Her policy, issued by Principal Financial Group, defined disability under an own-occupation clause — a crucial distinction for physicians whose livelihoods depend on mental acuity and specialized training. Because her cognitive impairment prevented her from safely practicing psychiatry, she qualified as totally disabled even if she later transitioned to another kind of work.

That distinction is what separates financial stability from ruin, said Dr. James Shiffer, associate professor of neurology at the University of Minnesota Medical School. “Specialty-specific disability insurance protects the work physicians train for, not just any job they could perform,” he explained. “When a traumatic brain injury affects attention, processing speed, or executive function, a physician may be otherwise healthy but clinically unable to practice.”

Even so, qualifying for benefits isn’t automatic. Every insurer requires documentation — imaging, neuropsychological testing, and attending-physician statements — to verify both the severity and the onset date of the disability. In this case, Principal would count the policy’s elimination period — the waiting time before benefits begin — from the date of the accident, not the date of filing. That nuance matters. Filing immediately would ensure earlier benefit eligibility and reimbursement for premiums paid during the elimination period.

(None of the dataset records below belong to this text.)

Lemma transient_error_triage_witness :
  let s := "error: RPC failed; HTTP 503 Service Unavailable" in
  is_retryable_git_error s = true
  /\ should_cleanup_on_clone_error s = true.
Proof.
  cbv zeta. apply transient_error_triage.
  - apply matches_anyb_spec. reflexivity.
  - apply matches_anyb_false. reflexivity.
Defined.

(** C6: an error text in which none of the retryable patterns and none
    of the non-retryable patterns occurs is not retryable. *)
Theorem unknown_error_not_retryable (s : str) :
  ~ MatchesAny retryable_patterns s ->
  ~ MatchesAny non_retryable_patterns s ->
  is_retryable_git_error s = false.
Proof. intros Hnone _. now apply not_retryable_iff. Qed.

Lemma unknown_error_not_retryable_witness :
  is_retryable_git_error "Some unknown error occurred" = false.
Proof.
  apply unknown_error_not_retryable;
    apply matches_anyb_false; reflexivity.
Defined.

(** C7: on the empty error text the clean-up judgment is yes and the
    retry judgment is no. *)
Theorem empty_error_defaults :
  should_cleanup_on_clone_error "" = true
  /\ is_retryable_git_error "" = false.
Proof. split; reflexivity. Qed.

(** C9, as stated, fails: letter case is more than ASCII.  The text with
    a dotless i is not retryable and its upper-case form, "CONNECTION
    REFUSED", is; the text with a sharp s is cleaned up and its
    upper-case form, "ACCESS DENIED", is kept. *)
Lemma upper_case_form_is_judged_otherwise :
  let s := "connectıon refused" in
  let t := "acceß denied" in
  (upper s = "CONNECTION REFUSED"
   /\ is_retryable_git_error s = false
   /\ is_retryable_git_error (upper s) = true)
  /\ (upper t = "ACCESS DENIED"
      /\ should_cleanup_on_clone_error t = true
      /\ should_cleanup_on_clone_error (upper t) = false).
Proof. cbv zeta. repeat split; reflexivity. Qed.

(** C9, amended: the two judgments do not depend on the case of ASCII
    letters: they agree on any two error texts that differ only in the
    case of their ASCII letters, and more generally on any two texts with
    the same lower-case form. *)
Theorem triage_case_insensitive (s s' : str) :
  CaseVariant s s' \/ lower s = lower s' ->
  is_retryable_git_error s = is_retryable_git_error s'
  /\ should_cleanup_on_clone_error s = should_cleanup_on_clone_error s'.
Proof.
  intros H.
  rewrite !is_retryable_git_error_eq, !should_cleanup_on_clone_error_eq.
  destruct H as [H|H].
  - rewrite !(matches_anyb_flat _ _ retryable_patterns_ascii),
      !(matches_anyb_flat _ _ inspection_patterns_ascii).
    now rewrite (CaseVariant_lower_flat _ _ H).
  - unfold matches_anyb. now rewrite H.
Qed.

Lemma triage_case_insensitive_witness :
  is_retryable_git_error "early EOF" = is_retryable_git_error "Early eof"
  /\ should_cleanup_on_clone_error "early EOF"
     = should_cleanup_on_clone_error "Early eof".
Proof.
  apply triage_case_insensitive. left.
  repeat (constructor; [first [left; reflexivity | right; reflexivity]|]).
  constructor.
Defined.

End Classifier.

(** ** The clone command *)

Module CloneCommand.
Import PyStr CloneUtils.
Lemma process_files_samples clock dir i files p machine_id :
  ZipFolder.machine_id p = Some machine_id →
  machine_id ≠ "" →
  is_Some (MonitoringServer.machine_ids_collection (ZipFolder.db p) !! machine_id) →
  Forall (λ name, ∃ f kv, dir !! name = Some f
                          ∧ Agent.body f = Agent.Parsed (JObj kv)
                          ∧ kv ≠ [] ∧ dict_lookup "os" kv = None
                          ∧ sample_accepted (JStr machine_id) (JObj kv)
                            = true) files →
  let p' := ZipFolder.process_files clock dir i files p in
  ZipFolder.machine_id p' = Some machine_id
  ∧ ∃ docs,
      MonitoringServer.variable_collection (ZipFolder.db p')
      = MonitoringServer.variable_collection (ZipFolder.db p) ++ docs
      ∧ length docs = length files
      ∧ Forall (λ d, MonitoringServer.vd_machine_id d = JStr machine_id) docs.
Proof.
  intros Hid Hne Hreg Hall. cbv zeta. revert i p Hid Hreg.
  induction Hall
    as [|name files (f & kv & Hf & Hbody & Hkv & Hos & Hacc) Hall IH];
    intros i p Hid Hreg.
  { split; [done|]. exists []. by rewrite app_nil_r. }
  cbn [ZipFolder.process_files].
  destruct (offline_sample (clock i) (ZipFolder.db p) kv machine_id
              Hreg Hne Hkv Hos Hacc) as (db' & d & Hrun & Hvar & Hd & Hreg').
  assert (Hstep : ZipFolder.process_file clock dir i name p
                  = {| ZipFolder.db := db';
                       ZipFolder.machine_id := Some machine_id |}).
  { unfold ZipFolder.process_file, ZipFolder.is_valid_json_file.
    rewrite Hf, Hbody. cbn [negb]. rewrite Hid, Hrun.
    cbn [ZipFolder.no_id]. 
    assert (negb (truthy (JStr machine_id)) = false) as ->; [|done].
    cbn. apply negb_false_iff, negb_true_iff. by apply String.eqb_neq. }
  rewrite Hstep.
  destruct (IH (S i) {| ZipFolder.db := db'; ZipFolder.machine_id := Some machine_id |} eq_refl Hreg') as (Hid' & docs & Hvar' & Hlen & Hdocs).
  split; [done|]. exists (d :: docs).
  split; [|split; [cbn; lia | by constructor]].
  rewrite Hvar'. cbn [ZipFolder.db]. rewrite Hvar, <- app_assoc. done.
Qed.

Many physicians don’t realize how much timing affects payment. Nearly 40 percent of disability claims filed more than 90 days after the event face processing delays, according to a U.S. Department of Labor analysis of benefit-claim procedures. A delay in paperwork can translate directly into months without income.

Her Principal Financial Group policy also included a residual-disability rider, which provides partial benefits if she eventually returns to work in a limited capacity or earns less due to her injury. That feature recognizes that recovery is rarely all or nothing.

Only 37 percent of professionals with moderate traumatic brain injuries return to their previous workload within two years, the National Institutes of Health reports. For physicians, the percentage is even lower because licensing restrictions and patient-safety standards leave little margin for cognitive error.

“Recovery from traumatic brain injury is highly individualized,” said Dr. Jordan Grafman, director of brain-injury research at the Northwestern University Feinberg School of Medicine. “Even small cognitive deficits can affect professional performance in high-stakes roles like medicine.”

Under the residual-disability provision, her benefits would be calculated against pre-injury income, allowing her to rebuild her professional life gradually without forfeiting financial support. It is, in effect, a bridge between total disability and full recovery.

The process is still unfolding. Whether the insurer ultimately approves the claim or challenges parts of it will determine not only her financial stability but also how well the policy delivers on its promise. What’s already clear is that this accident has turned a line item on a balance sheet into a lifeline — or a test case — for the value of own-occupation disability insurance for physicians.

For the wider medical community, her story is a reminder that disability insurance isn’t a luxury. It’s a professional necessity. Physicians invest heavily in their education and careers, but few invest equal thought into protecting the income those careers generate. When tragedy strikes, the real question isn’t whether they’re insured — it’s how well.